03 June 2014

Noontime Concerts: The Jarring Sounds sing sweetly of love and loss

During my lunch hour today I trotted up the street to Old St Mary's to hear the Noontime Concert (actually 12:30ish concert, depending on when the noon mass ends). Today's program, Songs of Love and Loss, was performed by Jarring Sounds, a duo formed recently (2011) at the San Francisco Conservatory of Music, consisting of mezzo-soprano Danielle Reutter-Harrah and Adam Cockerham on lute, theorbo, and guitar, though today he played only on the first two. They perform both contemporary and early music; today was solidly in the early music column, with works by Dowland, Monteverdi, Frescobaldi, Strozzi, Vivaldi, and Purcell.
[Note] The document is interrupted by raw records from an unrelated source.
(* ===== verification/ClientApi.v ===== *)
(** * The dispatch API of a node ([internal/peer/dispatch.go], [internal/peer/message.go])

    [CreateSession], [JoinSession], [ListSessions], [Heartbeat] and [ListPeers]
    are written over the interface [Requester]: something that performs a
    [dispatchRequest] and gives access to the node's session.  Its instance
    [lobby_requester] is a node and the server it is attached to. *)

From Stdlib Require Import ZArith Lia.
From stdpp Require Import base list gmap strings numbers.
From S2P Require Import Prelude Runtime Strconv Ephemeral Deck Peer Dispatch Remote Client.

#[local] Open Scope Z_scope.

(** What the API needs of the state [W] it runs in. *)
Class Requester (W : Type) := {
  dispatchRequest : Frame → W → W * res call_err Frame;
  dispatchSend : Frame → W → W * res call_err unit;
  store_session : string → W → W;
  attached : W → bool;
}.

Inductive api_err := ApiCall (e : call_err) | ApiRefused (msg : string).

Record PeerInfo := mkPeerInfo { PeerInfo_ID : string; PeerInfo_Addr : string }.

(** [protocol.Frame{Kind: kind, SessionID: sessionID}] *)
Definition request (kind sessionID : string) : Frame :=
  mkFrame kind "" "" sessionID "" "" [] false "" [] [] [] 0 [] 0 0.

Section api.
Context `{Requester W}.

(** A request whose response says whether it succeeded. *)
Definition checked {A} (r : W * res call_err Frame) (k : Frame → W → W * res api_err A) : W * res api_err A :=
  match r with
  | (w, Err e) => (w, Err (ApiCall e))
  | (w, Panic) => (w, Panic)
  | (w, Ok resp) => if Success resp then k resp w else (w, Err (ApiRefused (Error resp)))
  end.

Definition CreateSession (sessionID : string) (w : W) : W * res api_err string :=
  checked (dispatchRequest (request KindCreateSessionReq sessionID) w) (λ resp w,
    (store_session (FSessionID resp) w, Ok (FSessionID resp))).

Definition JoinSession (sessionID : string) (w : W) : W * res api_err unit :=
  checked (dispatchRequest (request KindJoinSessionReq sessionID) w) (λ resp w,
    (store_session (FSessionID resp) w, Ok tt)).

Definition ListSessions (w : W) : W * res api_err (list string) :=
  checked (dispatchRequest (request KindListSessionsReq "") w) (λ resp w, (w, Ok (SessionIDs resp))).

Definition StartGame (w : W) : W * res call_err unit := dispatchSend (request KindGameStart "") w.

Definition Heartbeat (w : W) : W * res api_err unit :=
  checked (dispatchRequest (request KindHeartbeatReq "") w) (λ _ w, (w, Ok tt)).

(** The interval of the ticker, and what one tick of it does. *)
Definition heartbeat_interval (interval : Z) : Z := if interval <=? 0 then 2 * 1000000000 else interval.
Definition heartbeat_tick (w : W) : W := if attached w then fst (Heartbeat w) else w.

(** [peers[i] = PeerInfo{resp.PeerIDs[i], resp.PeerAddresses[i]}] for every [i] below
    [len(resp.PeerIDs)]; indexing past the addresses panics. *)
Fixpoint zip_peers (ids addrs : list string) : res api_err (list PeerInfo) :=
  match ids, addrs with
  | [], _ => Ok []
  | _ :: _, [] => Panic
  | id :: ids, addr :: addrs =>
      match zip_peers ids addrs with
      | Ok ps => Ok (mkPeerInfo id addr :: ps)
      | r => r
      end
  end.

Definition ListPeers (w : W) : W * res api_err (list PeerInfo) :=
  checked (dispatchRequest (request KindListPeersReq "") w) (λ resp w,
    (w, zip_peers (PeerIDs resp) (PeerAddresses resp))).

(** The heartbeats of [n] ticks. *)
Definition heartbeats (n : nat) (w : W) : W := Nat.iter n heartbeat_tick w.

End api.

(** ** A node and its server

    [lconn] is the server's handle of the node's connection and [lclock] the
    time at which the server handles the next frame. *)
Record lobby_world := mkLobby { lserver : Server; lclient : Client; lconn : nat; lclock : Z }.

Section lobby.
Context `{GoRuntime}.

(** The frames of [out] that go to connection [c]. *)
Definition sent_to (c : nat) (out : list output) : list Frame :=
  omap (λ o, match o with Dispatch.Send c' f => if decide (c' = c) then Some f else None | Close _ => None end) out.

(** The request is sent, the server handles it, and the read loop hands the
    first frame with the request's id to the caller; when the server does not
    answer the caller waits until its context ends. *)
Definition lobby_request (f : Frame) (w : lobby_world) : lobby_world * res call_err Frame :=
  if negb (IsAttached (lclient w)) then (w, Err NotAttached)
  else
    let '(requestID, cl) := nextRequestID (lclient w) in
    match handleFrame (lconn w) (with_request f requestID) (lclock w) (lserver w) with
    | Ok (s, out) =>
        (mkLobby s cl (lconn w) (lclock w),
         match list_find (λ resp, RequestID resp = requestID) (sent_to (lconn w) out) with
         | Some (_, resp) => Ok resp
         | None => Err CtxDone
         end)
    | _ => (mkLobby (lserver w) cl (lconn w) (lclock w), Err ConnClosed)
    end.

(** A frame that is not answered: the read loop takes what the server pushes. *)
Definition lobby_send (f : Frame) (w : lobby_world) : lobby_world * res call_err unit :=
  if negb (IsAttached (lclient w)) then (w, Err NotAttached)
  else
    match handleFrame (lconn w) f (lclock w) (lserver w) with
    | Ok (s, out) =>
        (mkLobby s (foldl (λ cl f, handle_push f cl) (lclient w) (sent_to (lconn w) out)) (lconn w) (lclock w), Ok tt)
    | _ => (w, Err SendFailed)
    end.

#[export] Instance lobby_requester : Requester lobby_world := {
  dispatchRequest := lobby_request;
  dispatchSend := lobby_send;
  store_session sid w := mkLobby (lserver w) (set_session sid (lclient w)) (lconn w) (lclock w);
  attached w := IsAttached (lclient w);
}.

End lobby.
It was overly bright out on California Street and cool and shadowed inside the church. Old St Mary's, which must be the smallest (former) cathedral I've ever seen, is an excellent, sympatico venue for such intimate songs. It really is a relief to be able to escape into such a sheerly pleasurable concert in the middle of a work day – I can guarantee that nothing I or anyone around me in the office did today was as important as listening to this music. Cockerham was a delicate, dreamy accompanist, and had some strong, delightful solos (such as Dowland's The Frog Galliard). Reutter-Harrah has a strong, pure voice; her diction is excellent, and I didn't really need the words for the songs in English (this did not prevent one elderly man near me from flipping through his program book constantly; I have no idea what he was looking for, or if he ever found it, but why do these people always sit near me?). Many of the numbers were in Italian, with one in Latin. Not all the words were in the program, I don't know why. The text of the Monteverdi, a long solo lament among his madrigals called Se pur destina, was not in the book. My operatic Italian gave me only a partial understanding of the text, but Reutter-Harrah varied the mood nicely throughout this comparatively long selection. The mood throughout the whole concert, actually, was varied nicely, from mournful songs to the pert Purcell number that ended the hour. The piece in Latin was Vivaldi's Transit Aetas, a contemplative aria from Juditha Triumphans, in an arrangement for solo theorbo by Cockerham; it was interesting to compare it to the recent, full-on performance by Philharmonia Baroque.

I hadn't heard of the duo before. I'd love to hear them again, and I'd love to hear them in contemporary music as well. They have a CD just out, which I've just ordered, which is available on their website, which is here, but be warned that the site plays music when it's opened, which is obnoxious, no matter what the music is.